Agriculture loans: Giving credence to impact assessment for quality control

The need for diversification has brought into bearing, investment in agriculture as a close complement and/or alternative to oil & gas which has remained the mainstay of Nigeria’s economy for over five decades. The focus rightly finds shape of relevance given the strength of potentials, human and geographical advantage, which the Country accommodates. With strong conviction, no argument may be deemed tenable to question the potentials of agriculture in the Country, as a building pillar upon which the Nigerian economy can stretch its base. Even before the exploration of oil, records have given agriculture the pride of place as the mainstay of the economy.

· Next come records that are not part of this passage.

Lemma count_publish sq :
  shape sq -> count sq < _capacity sq ->
  count (sq <| _tail := NextIndex sq (_tail sq) |>) = count sq + 1.
Proof.
  intros Hs Hc.
  assert (Hs' : shape (sq <| _tail := NextIndex sq (_tail sq) |>)).
  { apply shape_tail; [done|]. apply NextIndex_range; [done|apply Hs]. }
  rewrite <- contents_zlen, publish_tail, zlen_app, contents_zlen; try done.
  rewrite full_iff by done. lia.
Qed.

Lemma count_advance sq :
  shape sq -> 0 < count sq ->
  count (sq <| _head := NextIndex sq (_head sq) |>) = count sq - 1.
Proof.
  intros Hs Hc.
  assert (Hs' : shape (sq <| _head := NextIndex sq (_head sq) |>)).
  { apply shape_head; [done|]. apply NextIndex_range; [done|apply Hs]. }
  rewrite <- (contents_zlen _ Hs'), <- (contents_zlen _ Hs), (advance_head sq Hs).
  - rewrite zlen_cons. lia.
  - rewrite empty_iff by done. lia.
Qed.

Lemma store_head_same sq v :
  shape sq -> 0 < count sq ->
  nth (Z.to_nat (_head sq)) (insert (Z.to_nat (_tail sq)) v (_q sq)) 0 =
  nth (Z.to_nat (_head sq)) (_q sq) 0.
Proof.
  intros Hs Hc. rewrite !nth_lookup, list_lookup_insert_ne; [done|].
  intros E. assert (E2 : _head sq = _tail sq) by (destruct Hs as (? & ? & ? & ?); lia).
  rewrite empty_iff in E2 by done. lia.
Qed.

(** The step of one thread is a step of the atomic queue or invisible to it. *)
Definition answers (cap : Z) (l : label) (c' : config) (a : atomic) : Prop :=
  exists a', (l = Tau /\ a' = a \/ astep cap a l a') /\ sim cap c' a'.

Ltac stutter := eexists; split; [by left|].
Ltac answer r := eexists; split; [right; apply r; try done|].
Ltac mksim := unfold sim; cbn; split_and!; try done.

Lemma pstep_sim cap c a :
  sim cap c a -> prod c <> PIdle ->
  exists l c', pstep c = Some (l, c') /\ answers cap l c' a.
Proof.
  intros (Hwf & Hcap & Hl & Hp & Hc) Hne. pose proof Hwf as [Hs Hnz].
  destruct c as [sq p cn], a as [l ap ac]; cbn in *. subst l.
  destruct p as [|v|v h|v t nt|nt|r]; [done|..]; cbn in *.
  - destruct Hp as [Hv ->]. do 2 eexists. split; [done|].
    destruct (decide (NextIndex sq (_tail sq) = _head sq)) as [E|E].
    + answer a_enq_full; [|mksim; by left].
      rewrite contents_zlen by done. apply full_iff in E; congruence.
    + stutter. mksim. right. split_and!; try done.
      pose proof (count_range _ Hs). rewrite full_iff in E by done. lia.
  - do 2 eexists. split; [done|]. stutter. mksim.
    destruct Hp as [[-> ->]|(E & Hv & -> & Hr)].
    + by rewrite Z.eqb_refl.
    + apply Z.eqb_neq in E. rewrite E. by split_and!.
  - destruct Hp as (Hv & -> & -> & -> & Hr).
    unfold store, mbind, M_bind, get, put; cbn.
    rewrite bounds_true by (done || apply Hs). cbn.
    do 2 eexists. split; [done|]. stutter.
    mksim; rewrite ?store_free, ?nth_store by done; try done.
    + split; [by apply shape_store|by rewrite store_free].
    + eapply sim_cons_frame; [done..|]. cbn. intros Hpos.
      split; [done|]. by rewrite store_head_same.
  - destruct Hp as (Hv & -> & -> & Hr). do 2 eexists. split; [done|].
    answer a_enq; [by rewrite contents_zlen, <- Hcap|].
    assert (Hf : NextIndex sq (_tail sq) <> _head sq) by (rewrite full_iff by done; lia).
    mksim; rewrite ?publish_tail by done; try done.
    + split; [|rewrite publish_tail by done].
      * apply shape_tail; [done|]. apply NextIndex_range; [done|apply Hs].
      * apply Forall_app. split; [done|]. by apply Forall_singleton.
    + eapply sim_cons_frame; [done..|]. intros Hpos. rewrite count_publish by done.
      split; [lia|done].
  - subst ap. do 2 eexists. split; [done|]. answer a_ret_enq. by mksim.
Qed.

Lemma cstep_sim cap c a :
  sim cap c a -> cons c <> CIdle ->
  exists l c', cstep c = Some (l, c') /\ answers cap l c' a.
Proof.
  intros (Hwf & Hcap & Hl & Hp & Hc) Hne. pose proof Hwf as [Hs Hnz].
  destruct c as [sq p cn], a as [l ap ac]; cbn in *. subst l.
  destruct cn as [| |h|h|h v|r]; [done|..]; cbn in *.
  - subst ac. do 2 eexists. split; [done|]. stutter. by mksim.
  - destruct Hc as [-> ->]. do 2 eexists. split; [done|].
    destruct (Z.eqb_spec (_head sq) (_tail sq)) as [E|E]; cbn.
    + apply empty_iff in E; [|done].
      assert (E2 : contents sq = []) by (unfold contents; by rewrite E).
      rewrite E2. answer a_deq_empty. by mksim.
    + stutter. mksim.
      rewrite empty_iff in E by done. pose proof (count_range _ Hs). lia.
  - destruct Hc as (-> & -> & Hpos). unfold load, mbind, M_bind, get; cbn.
    rewrite bounds_true by (done || apply Hs). cbn.
    do 2 eexists. split; [done|]. stutter. by mksim.
  - destruct Hc as (-> & -> & Hpos & ->).
    assert (E : _head sq <> _tail sq) by (rewrite empty_iff by done; lia).
    pose proof (advance_head sq Hs E) as Hadv. rewrite Hadv in Hnz.
    apply list.Forall_cons in Hnz as [Hv Hnz].
    rewrite (proj2 (Z.eqb_neq _ _) Hv). do 2 eexists. split; [done|].
    rewrite Hadv. answer a_deq.
    mksim.
    + split; [|done]. apply shape_head; [done|]. apply NextIndex_range; [done|apply Hs].
    + eapply sim_prod_frame; [done..|]. rewrite count_advance by done. lia.
  - subst ac. do 2 eexists. split; [done|]. answer a_ret_deq. by mksim.
Qed.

However, the honeywell of cheap oil money was a diversionary arrow that shifted focus from the once burgeoning sector (agriculture) to another, whose sweet days really splashed fortune on the Country, but was lavished by poor management and corruption syndrome. Hence, the days of oil have not really translated to reasonable development for the Country, as the economy remains strained and emaciated.

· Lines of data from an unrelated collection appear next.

(** The fields stay in the range of their types, the payload lies inside the chunk, and
    the first byte of the payload is the byte [cum_len - len] of the stream. *)
Definition wf (b : tcp_send_buffer) : Prop :=
  zlen (data b) = size b /\ 0 < size b < 4294967296 /\
  head b = head_off b /\ 0 <= head_off b /\ 0 <= len b /\
  head_off b + len b = tail_off b /\ tail_off b <= size b /\
  is_u32 (init_seq b) /\ head_seq b = u32 (init_seq b + (cum_len b - len b)).

Lemma sb_contents_zlen b : wf b -> zlen (contents b) = len b.
Proof.
  intros (Hd & ? & Hh & ? & ? & ? & ? & _). unfold contents, zlen in *.
  rewrite length_take, length_drop, Hh. lia.
Qed.

Lemma u32_cum a b : u32 (a + u64 b) = u32 (a + b).
Proof. mlia. Qed.

(** A copied range reads back; what lies before it is untouched. *)
Lemma write_after (d src d' : list Z) h t :
  mem_write d t src = Some d' -> 0 <= h <= t ->
  take (Z.to_nat (t - h + zlen src)) (drop (Z.to_nat h) d') =
  take (Z.to_nat (t - h)) (drop (Z.to_nat h) d) ++ src.
Proof.
  intros Hw Hh. pose proof (mem_write_bounds _ _ _ _ Hw) as [? Hb].
  rewrite mem_write_ok in Hw by done. injection Hw as <-.
  unfold zlen in *. apply list_eq. intros i.
  destruct (decide (i < Z.to_nat (t - h))%nat) as [Hi|Hi].
  - rewrite lookup_take_lt, lookup_drop by lia.
    rewrite !lookup_app_l by (rewrite ?length_take, ?length_drop; lia).
    rewrite !lookup_take_lt, lookup_drop by lia. done.
  - destruct (decide (i < Z.to_nat (t - h) + length src)%nat) as [Hj|Hj].
    + rewrite lookup_take_lt, lookup_drop by lia.
      rewrite lookup_app_r by (rewrite length_take; lia).
      rewrite lookup_app_l by (rewrite length_take; lia).
      rewrite lookup_app_r by (rewrite length_take, length_drop; lia).
      f_equal. rewrite !length_take, length_drop. lia.
    + rewrite lookup_take_ge by lia. symmetry. apply lookup_ge_None.
      rewrite length_app, length_take, length_drop. lia.
Qed.

(** *** The operations on a well-formed buffer *)

Lemma SBPut_zero b src : SBPut src 0 b = Ok 0 b.
Proof. done. Qed.

Lemma SBPut_full b src n : wf b -> 0 < n -> len b = size b -> SBPut src n b = Ok minus_2 b.
Proof.
  intros Hwf Hn Hfull. unfold SBPut, mbind, M_bind, get.
  rewrite (proj2 (Z.leb_gt _ _)) by lia. rewrite Hfull, Z.sub_diag.
  change (u32 0) with 0. by rewrite Z.min_r by lia.
Qed.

Recently, as the realities of woes of economic downturn have dawn on the Country with strains of inconsistencies in global oil prices, among other trends, the significance of broadening the base of the stay of the economy have become a non-negotiable factor, if the economy of the Country must be salvage from an apocalyptic collapse.

It is of no doubt that the subject no longer dwells within the corridor of the acknowledgement of the significance of agriculture, either to dualise the base of the economy with oil, or complement same.

The question of agriculture serving as a leading substitute to oil is one of higher consideration. However, for all these sides, the actualisation of purpose remains key. Clear policies to drive the move unto reality are sacrosanct, just as investment coordinated alongside to vitalise these policies are sine qua non. It cannot however, be argued that there has been non of either policies or investment, but the question has moved to the point of assessment of policies and investment, giving close evaluation to their impacts to achieving the desideratum.

Unbiased perusal of the status of the productivity of the agriculture sector will largely reveal that the output of the sector, presently, is largely far from any close resemblance to either serving as a substantial complement to oil, or as a formidable substitute to same, as a base sustaining the economy formidably. This is to tell that the assessment of the impacts of policies, programmes and the corresponding investment, demand checks of critical assessment to recondition their working framework and tneir terms of provisions.

Although investment in agriculture in terms of loans have been said to have hit N1trn, recently, the impacts have been largely insignificant. It appears the grip of dysfunctional deformities have taken over the day in the implementation of the processes. Issues of defaults in the loan accessibility and repayment procedures have been pronounced, while the tracking mode of monitoring mechanisms may be said to be weak. Having such a huge investment provision, while the records of food production in the Country wax gross with rising scarcity of food, tending towards crisis, is alarming and therefore calls for concern. The contribution of agriculture to the GDP is still largely insignificant.

The Central Bank of Nigeria (CBN) has continued to run and disburse a number of grant and loan facilities to boost investment in the sector. It is however, important to state that driving the sector for productivity would transcend the provision of loan facility to encourage investors, but the building of a working system of complementarity with corresponding structures that create linkage relevance for impacts and performance. In this light, a working structure that gives parameters of monitoring mechanisms to loans from the opening processes of proposals, to the end of execution, are clearly essential to avert the narratives of defaults in provisions of loans and grants. It is no doubt that there would be mischievous elements who may have wrong intentions, or with good intentions but lagging in the knowledge of techniques of the proposed venture, and as such may render such facility a wasteful letting.

It is thus, important that policies driving grants and loans be closely conditioned within a working system that minimises, to the nearest minimum, factors of losses, by reconditioning the working framework to eliminate every slight gap which may have been frustrating the goodwill of provisions to vitalise the sector.

Hence, redefining the framework of policies in the agriculture sector, using impact assessment to recondition the parameters of the framework for quality control, have become sacrosanct if the strength of the will to boost the profile of agriculture to fortify the economy would become realistic.